4.結論としては、「もう住宅は、余っているのだから、軽減措置は解除すべき」という議論は、正しくないということだろう。逆に考えると、特定空き家になって、市役所から勧告されると、軽減措置が解除されるという理論的説明は、必ずしも容易ではないということだろう。家があると、なぜ6分の1になるのか、その説明にさかのぼる。

(考える)
 直接的には、ぼろぼろの空き家になって、家が建ってるといえないから、軽減措置は受けれないということになる。ではなぜ家が建っていると、なぜ軽減措置が受けれられるのか。その場合の「家」の定義である。人の住まいで生存権的な意味があるので、軽減することにしようということだろうか。そこまで行くと、きちんと管理されていても、住んでなかったら、軽減措置の対象の家とはいえないという解釈もある。他方、ぼろぼろの空き家でも、刑法の家屋にはあたるので、固定資産税の軽減措置の対象の家の意味とは何かである。自分が住まないアパートを建てても、6分の1の軽減措置があるのは、なぜなのかということだろう。固定資産税とは何かの根本問題である。

5.三大都市圏以外の市街化区域農地で、農地をつぶして、アパートを建てるケースが目立っている。もっぱら節税対策である。イメージは高崎線沿線)。たくさんのアパートができたが、多くが空き室になっている(もともと高いニーズがあったわけではないので)。

 空き家問題は、「その他」の空き家が問題とされ、賃貸用で借り手を待っている空き家は大した問題ではないとされるが、賃貸用住宅にも空き家問題の予備軍がいるということである。

 さて、なぜ、アパートができるのかというと、三大都市圏の特定市街化区域農地は、農地に準じた課税が適用される。これは一見すると、都会の農地が宅地並み課税をされるのと比較して、税金が安いように見えるが、実際は、結果的には、宅地並みの課税と同じように課税されていく。都会ならば、生産緑地の指定を受けて、固定資産税が安くなるが、こちらの方は、この制度がないので、むしろ高くなってしまうという。

 国全体では、農地を維持していこうという政策がとられているが、結果的には、農地をつぶして、必要もないアパートをつくっていくという政策を採用していることになる。

 この辺りは、とても難しいので、さらに勉強しよう。

 最初に、金沢区役所に配属されたとき、私は住民登録だった。同じ新人でも、当時は、優秀な職員は税務課に配属された。
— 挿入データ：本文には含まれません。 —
(** * The fomod installer of Wrye Bash ([Mopy/bash/boop.py])

    A shallow embedding of the installer engine: the ElementTree values it
    reads, the [LooseVersion] comparison it imports, its two chain maps, the
    dependency check, the file and flag collectors and the generator that
    drives the install steps.  Python values that may be [None] are options,
    Python dictionaries are finite maps, raised exceptions are values of
    [exn] carried by [result]. *)

From stdpp Require Import gmap strings list fin_maps sorting.
From Stdlib Require Import ZArith NArith Lia Ascii.
From Stdlib Require String.

(** ** Exceptions and fallible computations *)

(** The exceptions the module can raise.  [MissingDependency] keeps the three
    constructor arguments (dependency type, expected, actual) from which its
    message is built. *)
Inductive exn :=
  | MissingDependency (type_ expected actual : string)
  | ValueError (msg : string)
  | TypeError
  | AttributeError
  | UnboundLocalError
  | KeyError
  | StopIteration.

Inductive result (A : Type) :=
  | Ok (a : A)
  | Raise (e : exn).
Arguments Ok {A} a.
Arguments Raise {A} e.

(** Sequencing: an exception raised by the first computation propagates. *)
#[global] Instance result_bind : MBind result := λ A B k r,
  match r with
  | Ok a => k a
  | Raise e => Raise e
  end.
#[global] Instance result_ret : MRet result := λ A a, Ok a.

Definition is_ok {A} (r : result A) : bool :=
  match r with Ok _ => true | Raise _ => false end.

(** ** ElementTree elements *)

(** An element: its tag, its attribute dictionary, its text and its child
    elements in document order. *)
#[warnings="-register-all"]
Inductive Element :=
  mkElement (tag : string) (attrib : list (string * string))
            (text : option string) (children : list Element).

Definition tag (e : Element) : string :=
  let 'mkElement t _ _ _ := e in t.
Definition attrib (e : Element) : list (string * string) :=
  let 'mkElement _ a _ _ := e in a.
Definition text (e : Element) : option string :=
  let 'mkElement _ _ x _ := e in x.
Definition children (e : Element) : list Element :=
  let 'mkElement _ _ _ c := e in c.

(** [elem.get(key)]: the attribute, or [None]. *)
Fixpoint assoc (key : string) (l : list (string * string)) : option string :=
  match l with
  | [] => None
  | (k, v) :: l' => if decide (k = key) then Some v else assoc key l'
  end.

Definition get (e : Element) (key : string) : option string :=
  assoc key (attrib e).

(** [elem.get(key, default)]. *)
Definition get_default (e : Element) (key dflt : string) : string :=
  default dflt (get e key).

(** [elem.findall('*')]: every child element. *)
Definition findall_star (e : Element) : list Element := children e.

(** [elem.findall(t)] for a plain tag. *)
Definition findall (e : Element) (t : string) : list Element :=
  filter (λ c, tag c = t) (children e).

(** [elem.find(t)]: the first child with that tag, or [None]. *)
Definition find (e : Element) (t : string) : option Element :=
  head (findall e t).

(** [elem.find('a/b')]: the first [b] child of an [a] child. *)
Definition find2 (e : Element) (a b : string) : option Element :=
  head (mjoin (map (λ c, findall c b) (findall e a))).

(** [x or '']. *)
Definition or_empty (o : option string) : string := default "" o.

(** [elem.findtext(t, default)]. *)
Definition findtext (e : Element) (t dflt : string) : string :=
  match find e t with
  | None => dflt
  | Some c => or_empty (text c)
  end.

(** [str.strip()]. *)
Definition is_space (c : ascii) : bool :=
  let n := N_of_ascii c in ((9 <=? n) && (n <=? 13) || (n =? 32))%N.

Fixpoint lstrip (s : string) : string :=
  match s with
  | String c s' => if is_space c then lstrip s' else s
  | EmptyString => EmptyString
  end.

Fixpoint rstrip (s : string) : string :=
  match s with
  | String c s' =>
      match rstrip s' with
      | EmptyString => if is_space c then EmptyString else String c EmptyString
      | r => String c r
      end
  | EmptyString => EmptyString
  end.

Definition strip (s : string) : string := rstrip (lstrip s).

(** ** [distutils.version.LooseVersion]

    The comparison imported by the module, as Python 2 defines it: the version
    string is cut by [re.split] on the pattern [(\d+ | [a-z]+ | \.)], empty
    pieces and dots are dropped, pieces that [int] accepts become integers,
    and two versions compare as their lists of pieces do under [cmp]. *)

Inductive cclass := Digit | Lower | Dot | Other.

Definition classify (c : ascii) : cclass :=
  let n := N_of_ascii c in
  if ((48 <=? n) && (n <=? 57))%N then Digit
  else if ((97 <=? n) && (n <=? 122))%N then Lower
  else if (n =? 46)%N then Dot
  else Other.

Definition snoc (s : string) (c : ascii) : string :=
  s +:+ String c EmptyString.

(** [component_re.split(vstring)]: the text between the matches (possibly
    empty) alternating with the matches themselves.  [txt] is the unmatched
    text read so far; [run] is the match being extended, a run of digits
    ([true]) or of lower-case letters ([false]). *)
Fixpoint re_split (s : string) (txt : string) (run : option (bool * string))
  : list string :=
  match s with
  | EmptyString =>
      match run with
      | Some (_, r) => [r; ""]
      | None => [txt]
      end
  | String c s' =>
      match run, classify c with
      | Some (true, r), Digit => re_split s' txt (Some (true, snoc r c))
      | Some (false, r), Lower => re_split s' txt (Some (false, snoc r c))
      | Some (_, r), Digit => r :: "" :: re_split s' "" (Some (true, String c ""))
      | Some (_, r), Lower => r :: "" :: re_split s' "" (Some (false, String c ""))
      | Some (_, r), Dot => r :: "" :: "." :: re_split s' "" None
      | Some (_, r), Other => r :: re_split s' (String c "") None
      | None, Digit => txt :: re_split s' "" (Some (true, String c ""))
      | None, Lower => txt :: re_split s' "" (Some (false, String c ""))
      | None, Dot => txt :: "." :: re_split s' "" None
      | None, Other => re_split s' (snoc txt c) None
      end
  end.

(** Strings made of characters of one kind. *)
Fixpoint all_chars (p : ascii → bool) (s : string) : bool :=
  match s with
  | EmptyString => true
  | String c s' => p c && all_chars p s'
  end.

Definition is_digit (c : ascii) : bool :=
  match classify c with Digit => true | _ => false end.

(** Neither a digit nor a dot. *)
Definition is_wordy (c : ascii) : bool :=
  match classify c with Digit | Dot => false | _ => true end.

(** A parsed piece: an integer or a string. *)
Inductive component :=
  | CInt (n : N)
  | CStr (s : string).

Fixpoint digits_value (s : string) (acc : N) : option N :=
  match s with
  | EmptyString => Some acc
  | String c s' =>
      match classify c with
      | Digit => digits_value s' (10 * acc + (N_of_ascii c - 48))%N
      | _ => None
      end
  end.

(** A decimal numeral: a non-empty run of digits. *)
Definition is_numeral (s : string) : Prop :=
  s ≠ "" ∧ all_chars is_digit s = true.

(** The value of a run of digits. *)
Definition digits (s : string) : N := default 0%N (digits_value s 0%N).

(** The state of the scanner is well formed: the pending text holds no
    digit and no dot, and a run is a non-empty string of digits or of
    characters that are neither digits nor dots. *)
Definition run_ok (run : option (bool * string)) : Prop :=
  match run with
  | None => True
  | Some (true, r) => r ≠ "" ∧ all_chars is_digit r = true
  | Some (false, r) => r ≠ "" ∧ all_chars is_wordy r = true
  end.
当時の税務課は、税務手当がついて、人気があったので、優秀な人が集まったと同時に、このケースのように、確かに税制のことは複雑で、私のような大雑把な思考をする者には、向いてなかったのだと思う。

 自分自身に振り返っても、相続税対策など税金のことを心配する財産もなく、また実際、確定申告の際に節税なども考えたこともないのに、いくら研究のためとはいえ、もっとも苦手な税金のことについて、考えるのは、かなりしんどい。固定資産税の担当者からみると、私の議論は、基本的ことがすっぽり抜け落ちて、まだら模様なのだろうか。